5.根据权利要求1所述的方法，其中通过下列步骤生产可可属可可细胞悬浮培养物：在固体生长培养基上生长来自可可属可可节点、节间、分生组织或茎组织的愈合组织；自可可属可可愈合组织培养物中选择快速生长细胞系；并且通过接种快速生长细胞系于液体培养基来起始细胞悬浮培养。

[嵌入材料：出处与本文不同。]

Definition mem_set_properties (id : string) (properties : gmap string prop)
    (entry : string * page) : string * page :=
  if String.eqb (page_id entry.2) id
  then (entry.1, {| page_id := page_id entry.2; page_archived := page_archived entry.2;
                    page_properties := properties ∪ page_properties entry.2 |})
  else entry.

#[global] Instance mem_pages : NotionPages memStore := {
  pages_update_properties id properties st :=
    match List.find (λ entry, String.eqb (page_id entry.2) id) (ms_pages st) with
    | Some _ => ({| ms_databases := ms_databases st;
                    ms_pages := map (mem_set_properties id properties) (ms_pages st);
                    ms_counter := ms_counter st |}, inr tt)
    | None => (st, inl "Could not find page")
    end
}.

(** *** Listing the photos *)

(** [databases.query] with [sorts]: by one property, descending. *)
Class NotionSorted (N : Type) := {
  databases_query_sorted : string → queryFilter → string → N → N * (exn + list page)
}.

(** A photo as [GET /api/photos] sends it. *)
Record photoJson := {
  pj_id : string;
  pj_fileName : string;
  pj_originalName : string;
  pj_category : string;
  pj_size : Z;
  pj_type : string;
  pj_width : Z;
  pj_height : Z;
  (** a [Date] is sent as its ISO text, and as [null] when it is no date *)
  pj_uploadDate : option string;
  pj_imageKey : string;
  pj_thumbnail : string;
  pj_tags : list string;
  pj_downloadURL : string
}.
Lemma step_timeline (o : Recorder.op) (st : Recorder.state) (ts : list Z) :
  recorder_inv st ts -> timeline_inv st ts ->
  StronglySorted Z.le (ts ++ Recorder.op_times o) ->
  timeline_inv (step st o) (ts ++ Recorder.op_times o).
Proof.
  intros Hinv Ht Hsorted.
  destruct o as [|a b c rnd|now|now data|cb|now];
    cbn [Recorder.step Recorder.op_times] in *.
  - rewrite app_nil_r.
    destruct (patchWebSocket_fields st) as (_ & Hc & Hb & Hh & _).
    eapply timeline_transfer; [| | |exact Ht]; assumption.
  - unfold Recorder.startRecording.
    set (st1 := if Recorder.isRecording st
                then snd (Recorder.stopRecording a st) else st).
    assert (H1 : timeline_inv st1 (ts ++ [a; b; c])).
    { subst st1. destruct (Recorder.isRecording st).
      - apply timeline_more with (ts := ts ++ [a]).
        + intros x Hx. apply in_app_or in Hx. apply in_or_app.
          destruct Hx as [Hx|[<-|[]]]; [left; exact Hx | right; left; reflexivity].
        + apply stop_timeline; [exact Hinv | exact Ht|].
          apply sorted_app_left with (b := [b; c]).
          rewrite <- app_assoc. exact Hsorted.
      - eapply timeline_more; [|exact Ht].
        intros x Hx. apply in_or_app. left. exact Hx. }
    destruct (patchWebSocket_fields st1) as (_ & _ & _ & Hh & _).
    cbn [snd].
    eapply timeline_cleared with (st := st1); [..|exact H1].
    + reflexivity.
    + cbn [Recorder.heap]. rewrite Hh. reflexivity.
    + constructor; [reflexivity | constructor].
  - apply stop_timeline; assumption.
  - apply send_timeline; assumption.
  - rewrite app_nil_r.
    eapply timeline_transfer; [| | |exact Ht]; reflexivity.
  - unfold Recorder.destroy.
    set (st1 := if Recorder.isRecording st
                then snd (Recorder.stopRecording now st) else st).
    assert (H1 : timeline_inv st1 (ts ++ [now])).
    { subst st1. destruct (Recorder.isRecording st).
      - apply stop_timeline; assumption.
      - eapply timeline_more; [|exact Ht].
        intros x Hx. apply in_or_app. left. exact Hx. }
    eapply timeline_cleared with (st := st1) (new := []); [..|exact H1].
    + reflexivity.
    + rewrite app_nil_r. unfold Recorder._unpatchWebSocket.
      destruct (Recorder.originalSend st1); reflexivity.
    + constructor.
Qed.

Lemma run_timeline (ops : list Recorder.op) (st : Recorder.state)
    (ts : list Z) :
  recorder_inv st ts -> timeline_inv st ts ->
  StronglySorted Z.le (ts ++ times ops) ->
  timeline_inv (run st ops) (ts ++ times ops).
Proof.
  revert st ts. induction ops as [|o ops IH]; intros st ts Hinv Ht Hsorted.
  - unfold times. cbn [flat_map]. rewrite app_nil_r. exact Ht.
  - unfold times in *. cbn [flat_map Recorder.run fold_left] in *.
    rewrite app_assoc in *.
    apply IH.
    + apply step_inv. exact Hinv.
    + apply step_timeline; [exact Hinv | exact Ht|].
      eapply sorted_app_left. exact Hsorted.
    + exact Hsorted.
Qed.

(** X12.  When the clock never runs backwards, the points of the
    buffer are in the order of their time stamps, and so are the
    strokes of every session object; each stroke of a session lies
    between the start and the end of that session. *)
Theorem recorded_strokes_in_time_order (ops : list Recorder.op) :
  StronglySorted Z.le (times ops) ->
  let st := run Recorder.initial ops in
  in_time_order (Recorder.strokeBuffer st) /\
  Forall (fun s => in_time_order (strokes s) /\ within s) (Recorder.heap st).
Proof.
  intros Hsorted st.
  assert (H0 : timeline_inv Recorder.initial []).
  { repeat split; constructor. }
  pose proof (run_timeline ops Recorder.initial [] recorder_inv_initial H0
                Hsorted) as H.
  cbn [app] in H. fold st in H.
  destruct H as (H1 & _ & _ & H4). auto.
Qed.

End TimelineFacts.

(** X12 on a recording of two points, stopped at 105. *)
Lemma recorded_strokes_in_time_order_witness :
  let st := Recorder.run RefJSON.parse RefJSON.ToNumber_ext Recorder.initial
              (Frames.session_calls ++ [Recorder.OpStop 105]) in
  List.length (Recorder.heap st) = 2%nat /\
  Forall (fun s => in_time_order (strokes s) /\ within s) (Recorder.heap st).
Proof.
  intros st. split; [vm_compute; reflexivity|].
  apply (recorded_strokes_in_time_order RefJSON.parse RefJSON.ToNumber_ext
           (Frames.session_calls ++ [Recorder.OpStop 105])).
  cbv [times flat_map Frames.session_calls Frames.two_draws
       Recorder.sends map Recorder.op_times app fst snd].
  repeat (constructor; [|repeat constructor; lia]). constructor.
Defined.

(* ================================================================== *)
(** ** Facts about the Timelapse module *)
(* ================================================================== *)

Lemma stop_fields (now : Z) (st : Recorder.state) (ts : list Z) :
  recorder_inv st ts ->
  Recorder.isRecording (snd (Recorder.stopRecording now st)) = false /\
  Recorder.WebSocket_send (snd (Recorder.stopRecording now st))
    = Recorder.WebSocket_send st.
Proof.
  intros Hinv. destruct (Recorder.isRecording st) eqn:Hrec.
  - destruct (stopRecording_explicit now st ts Hinv Hrec)
      as (r & s & _ & _ & _ & _ & ->). split; reflexivity.
  - rewrite stopRecording_idle by exact Hrec. split; [exact Hrec|reflexivity].
Qed.
(** * Back_End_Django: the view layer, embedded and verified

    The views of the four applications ([recommendations], [reports],
    [comparisons], [products]) are translated into functions over an
    explicit store: every ORM table is a list of rows carrying their
    primary key, the cache is a finite map from keys to values with an
    expiry time, and a view is a computation that threads the store and may
    raise.  Rows written before an exception stay written: no view opens a
    transaction.

    The collaborators the views call but do not define (the "AI" services,
    the serializers, the clock) enter every view as part of its request
    environment, so every statement quantifies over whatever they answer. *)

From Stdlib Require Import ZArith Lia Ascii String.
From stdpp Require Import base decidable option list gmap strings pretty sorting.

Open Scope Z_scope.
Set Warnings "-clear-no-such-hyp".

(** * The embedding *)

(** ** Python values

    What travels through [Response(...)], [cache.set] and the JSON columns. *)

#[warnings="-register-all"]
Inductive pyval :=
| PNone
| PBool (b : bool)
| PInt (z : Z)
| PStr (s : string)
| PList (l : list pyval)
| PDict (d : list (string * pyval)).

(** Python truthiness, as tested by [if cached_result:]. *)
Definition truthy (v : pyval) : bool :=
  match v with
  | PNone => false
  | PBool b => b
  | PInt z => negb (z =? 0)
  | PStr s => negb (String.eqb s "")
  | PList l => negb (bool_decide (l = []))
  | PDict d => negb (bool_decide (d = []))
  end.

(** ** HTTP responses *)

Definition HTTP_200_OK : Z := 200.
Definition HTTP_201_CREATED : Z := 201.
Definition HTTP_400_BAD_REQUEST : Z := 400.
Definition HTTP_404_NOT_FOUND : Z := 404.
Definition HTTP_500_INTERNAL_SERVER_ERROR : Z := 500.

(** [rest_framework.response.Response(data, status=...)]. *)
Record Response := mkResponse { data : pyval; status : Z }.

(** The body every [except Exception] handler answers with. *)
Definition error_body (msg : string) : pyval := PDict [("error", PStr msg)].

(** ** Exceptions and the view monad *)

Inductive exn :=
| ValidationError (errors : pyval)
| Http404
| DoesNotExist
| MultipleObjectsReturned
| IntegrityError
| TypeError
| ServiceError (msg : string).

(** A computation over a store [S]: the store it leaves, and either the
    exception it raised or its value. *)
Definition M (S A : Type) : Type := S → S * (exn + A).

Definition ret {S A} (a : A) : M S A := λ s, (s, inr a).
Definition raise {S A} (e : exn) : M S A := λ s, (s, inl e).
Definition bind {S A B} (m : M S A) (k : A → M S B) : M S B :=
  λ s, match m s with
       | (s', inl e) => (s', inl e)
       | (s', inr a) => k a s'
       end.
(** Read the store: a query that may raise. *)
Definition query {S A} (f : S → exn + A) : M S A := λ s, (s, f s).
Definition modify {S} (f : S → S) : M S () := λ s, (f s, inr ()).

(** [try: body except Exception as e: handler e]. *)
Definition try_except {S A} (body : M S A) (handler : exn → M S A) : M S A :=
  λ s, match body s with
       | (s', inl e) => handler e s'
       | (s', inr a) => (s', inr a)
       end.

(** Lift a result that does not touch the store. *)
Definition lift {S A} (r : exn + A) : M S A := λ s, (s, r).

Declare Scope view_scope.
Delimit Scope view_scope with view.
Notation "'do' x <- m ; k" := (bind m (λ x, k))
  (at level 10, x name, m at level 100, k at level 200) : view_scope.
Notation "m ;; k" := (bind m (λ _, k))
  (at level 100, k at level 200, right associativity) : view_scope.

(** ** ORM tables

    A table is the list of its rows in insertion order; [pk] reads the
    primary key.  [objects.create] gives the new row the first key above
    every stored one. *)

Section Table.
Context {Row : Type} (pk : Row → Z).

Definition next_pk (rows : list Row) : Z := 1 + foldr Z.max 0 (pk <$> rows).

(** [Model.objects.get(...)]. *)
Definition objects_get (P : Row → Prop) `{∀ r, Decision (P r)}
    (rows : list Row) : exn + Row :=
  match filter P rows with
  | [] => inl DoesNotExist
  | [r] => inr r
  | _ :: _ :: _ => inl MultipleObjectsReturned
  end.

(** [get_object_or_404(Model, ...)]: a missing row becomes
    [Http404]; more than one still raises [MultipleObjectsReturned]. *)
Definition get_object_or_404 (P : Row → Prop) `{∀ r, Decision (P r)}
    (rows : list Row) : exn + Row :=
  match objects_get P rows with
  | inl DoesNotExist => inl Http404
  | r => r
  end.

(** [UPDATE ... WHERE pk = k]: the row with key [k] becomes [f row]. *)
Definition update_pk (k : Z) (f : Row → Row) (rows : list Row) : list Row :=
  (λ x, if decide (pk x = k) then f x else x) <$> rows.

(** [instance.save()]: the row with the instance's key is overwritten. *)
Definition save (r : Row) (rows : list Row) : list Row :=
  update_pk (pk r) (λ _, r) rows.

(** [instance.delete()]. *)
Definition delete_row (r : Row) (rows : list Row) : list Row :=
  filter (λ x, pk x ≠ pk r) rows.

(** Primary keys are unique. *)
Definition pk_unique (rows : list Row) : Prop := NoDup (pk <$> rows).

End Table.

(** [queryset.order_by('-' + column)]: the rows from the largest value of
    the column down; rows that agree on the column come in some fixed
    order. *)
Definition order_by_desc {Row : Type} (column : Row → Z) (rows : list Row)
    : list Row :=
  @merge_sort Row (λ a b, column b ≤ column a)
    (λ a b, decide (column b ≤ column a)) rows.

(** ** Strings *)

(** Every character of the string satisfies [P]. *)
Fixpoint string_forall (P : ascii → Prop) (s : string) : Prop :=
  match s with
  | EmptyString => True
  | String c rest => P c ∧ string_forall P rest
  end.

(** * reports/views.py *)

Module Reports.

(** ** Time

    An aware datetime is its number of microseconds since the epoch;
    a [timedelta] is a number of microseconds. *)

Definition microseconds_per_day : Z := 86400000000.

(** [datetime.timedelta(days=..., weeks=...)]. *)
Definition timedelta (days weeks : Z) : Z :=
  (days + 7 * weeks) * microseconds_per_day.

(** ** Models *)

Record GeneratedReport := mkGeneratedReport {
  id : Z;
  report_type : string;
  generated_by : Z;
  store_id : option Z;
  date_from : Z;
  date_to : Z;
  parameters : pyval;
  report_status : string;
  raw_data : option pyval;
  ai_summary_text : option string;
  visualizations : option pyval;
  generated_at : Z;
  completed_at : option Z;
  download_count : Z;
  last_accessed : option Z
}.

Record ReportSchedule := mkReportSchedule {
  schedule_id : Z;
  schedule_user : Z;
  frequency : string;
  schedule_fields : pyval;
  next_run : Z
}.

Record Store := mkStore {
  reports : list GeneratedReport;
  schedules : list ReportSchedule
}.

Definition set_reports (f : list GeneratedReport → list GeneratedReport)
    (s : Store) : Store :=
  {| reports := f (reports s); schedules := schedules s |}.

Definition set_schedules (f : list ReportSchedule → list ReportSchedule)
    (s : Store) : Store :=
  {| reports := reports s; schedules := f (schedules s) |}.

(** ** Collaborators *)

(** [ReportGenerationRequestSerializer.validated_data]. *)
Record ReportRequest := mkReportRequest {
  req_report_type : string;
  req_store_id : option Z;
  req_date_from : Z;
  req_date_to : Z;
  req_parameters : option pyval
}.

(** What [ReportGenerationService.generate_report] returns. *)
Record ReportData := mkReportData {
  rd_raw_data : pyval;
  rd_ai_summary : string;
  rd_visualizations : option pyval
}.

(** What one request meets: the authenticated user, the clock, the verdict
    of the serializer on the body, and the outcome of the service call. *)
Record CreateEnv := mkCreateEnv {
  user : Z;
  now : Z;
  is_valid : pyval + ReportRequest;
  generate_report : exn + ReportData
}.

(** ** GenerateReportView.create *)

(** [GeneratedReport.objects.create(..., status='pending')]. *)
Definition GeneratedReport_create (env : CreateEnv) (v : ReportRequest)
    : M Store GeneratedReport := λ s,
  let report := {|
    id := next_pk id (reports s);
    report_type := req_report_type v;
    generated_by := user env;
    store_id := req_store_id v;
    date_from := req_date_from v;
    date_to := req_date_to v;
    parameters := default (PDict []) (req_parameters v);
    report_status := "pending";
    raw_data := None;
    ai_summary_text := None;
    visualizations := None;
    generated_at := now env;
    completed_at := None;
    download_count := 0;
    last_accessed := None |} in
  (set_reports (λ rows, rows ++ [report]) s, inr report).

Definition report_save (r : GeneratedReport) : M Store () :=
  modify (set_reports (save id r)).

(** The assignments of lines 63-67 on the instance in memory. *)
Definition with_report_data (env : CreateEnv) (report : GeneratedReport)
    (report_data : ReportData) : GeneratedReport :=
  {| id := id report;
     report_type := report_type report;
     generated_by := generated_by report;
     store_id := store_id report;
     date_from := date_from report;
     date_to := date_to report;
     parameters := parameters report;
     report_status := "completed";
     raw_data := Some (rd_raw_data report_data);
     ai_summary_text := Some (rd_ai_summary report_data);
     visualizations := Some (default (PDict []) (rd_visualizations report_data));
     generated_at := generated_at report;
     completed_at := Some (now env);
     download_count := download_count report;
     last_accessed := last_accessed report |}.

Definition with_status (st : string) (report : GeneratedReport)
    : GeneratedReport :=
  {| id := id report;
     report_type := report_type report;
     generated_by := generated_by report;
     store_id := store_id report;
     date_from := date_from report;
     date_to := date_to report;
     parameters := parameters report;
     report_status := st;
     raw_data := raw_data report;
     ai_summary_text := ai_summary_text report;
     visualizations := visualizations report;
     generated_at := generated_at report;
     completed_at := completed_at report;
     download_count := download_count report;
     last_accessed := last_accessed report |}.

(** [GeneratedReportSerializer(report).data], as far as the views fix it. *)
Definition GeneratedReportSerializer (r : GeneratedReport) : pyval :=
  PDict [("id", PInt (id r));
         ("report_type", PStr (report_type r));
         ("status", PStr (report_status r));
         ("raw_data", default PNone (raw_data r));
         ("ai_summary_text", from_option PStr PNone (ai_summary_text r));
         ("visualizations", default PNone (visualizations r));
         ("download_count", PInt (download_count r))].

(** [serializer.is_valid(raise_exception=True)]. *)
Definition is_valid_raise_exception {S A} (v : pyval + A) : M S A :=
  match v with
  | inl errors => raise (ValidationError errors)
  | inr validated_data => ret validated_data
  end.

Local Open Scope view_scope.

(** Lines 51-78: the inner [try]; [inl] is an early [return]. *)
Definition generate (env : CreateEnv) (report : GeneratedReport)
    : M Store (Response + GeneratedReport) :=
  try_except
    (do report_data <- lift (generate_report env);
     let report := with_report_data env report report_data in
     report_save report ;;
     ret (inr report))
    (λ e,
     let report := with_status "failed" report in
     report_save report ;;
     ret (inl (mkResponse (error_body "Report generation failed")
                          HTTP_500_INTERNAL_SERVER_ERROR))).

Definition create (env : CreateEnv) : M Store Response :=
  try_except
    (do validated_data <- is_valid_raise_exception (is_valid env);
     do report <- GeneratedReport_create env validated_data;
     do r <- generate env report;
     match r with
     | inl response => ret response
     | inr report =>
         ret (mkResponse (GeneratedReportSerializer report) HTTP_201_CREATED)
     end)
    (λ e, ret (mkResponse (error_body "Failed to generate report")
                          HTTP_500_INTERNAL_SERVER_ERROR)).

6.根据权利要求1所述的方法，其中可可寡聚体原花青素的生产包括：

收获细胞；

在合适溶剂中匀质化细胞生物量以抽提富集多酚部分；

用溶剂-溶剂抽提和/或层析分离富集原花青素部分；及可选地

干燥或浓缩原花青素部分。

7.根据权利要求6所述的方法，其中收获细胞包括离心、过滤或其组合。

8.通过权利要求1所述方法生产的基本上无黄嘌呤生物碱的可可多酚制备物。

9.一种生产可可细胞的细胞悬浮培养物的方法，包括：

在固体生长培养基上，生长来自非成熟可可属可可花卉外植体或来自可可属可可节点、节间、分生组织或茎组织的愈合组织；

自可可属可可愈合组织培养物中选择快速生长细胞系；及

通过接种快速生长细胞系于液体培养基来起始细胞悬浮培养。

10.根据权利要求9所述的方法，其中非成熟可可属可可花卉外植体选自退化雄蕊、萼片和花瓣基部外植体。

11.根据权利要求9所述的方法，还包括在烧瓶、任何合适的培养容器或生物反应器中生长细胞悬浮培养物。

12.根据权利要求11所述的方法，其中在容器或生物反应器中、并以分批、分批补料或连续的模式实现生长。

13.通过权利要求9所述方法生产的可可属可可细胞悬浮培养物。

14.根据权利要求9所述的方法，使用表1中所列出的液体培养基XXXII或XXXIII。

15.一种可可多酚制备物，包括可可多酚混合物，并基本上不含咖啡因和可可碱，该制备物自可可属可可细胞悬浮培养物中抽提。

16.根据权利要求15所述的制备物，其不用正己烷抽提。

17.根据权利要求15所述的制备物，其中自可可属可可细胞悬浮培养物中抽提包括：

收获细胞；

在合适溶剂中匀质化细胞生物量以抽提富集多酚部分；

干燥或浓缩原花青素部分。

18.根据权利要求17所述的方法，其中收获细胞包括离心、过滤或其组合。

19.根据权利要求15所述的制备物，用于膳食组合物。

20.根据权利要求15所述的制备物，用于治疗组合物。

21.根据权利要求15所述的制备物，用于兽医组合物。

22.根据权利要求15所述的制备物，用于化妆品组合物。

23.根据权利要求15所述的制备物，其中可可多酚包括儿茶酸、表儿茶酸和其原花青素寡聚体。

24.根据权利要求22所述的制备物，其中寡聚体是二聚体至十二聚体。

25.根据权利要求22所述的制备物，其中寡聚体包括二聚体、三聚体、四聚体、五聚体、六聚体、七聚体、八聚体、九聚体或其任意两个或更多个的混合物。

25、根据权利要求15所述的制备物，其中可可多酚是可可原花青素。

26.根据权利要求15所述的制备物，其是液体形式、干燥形式或粉末形式。

27.根据权利要求1所述的方法，使用表1所列出的液体培养基XXXII或XXXIII。

28.根据权利要求1所述的方法，还包括在指数生长期末期加入补充的葡萄糖至悬浮培养物中，从而增强原花青素生产。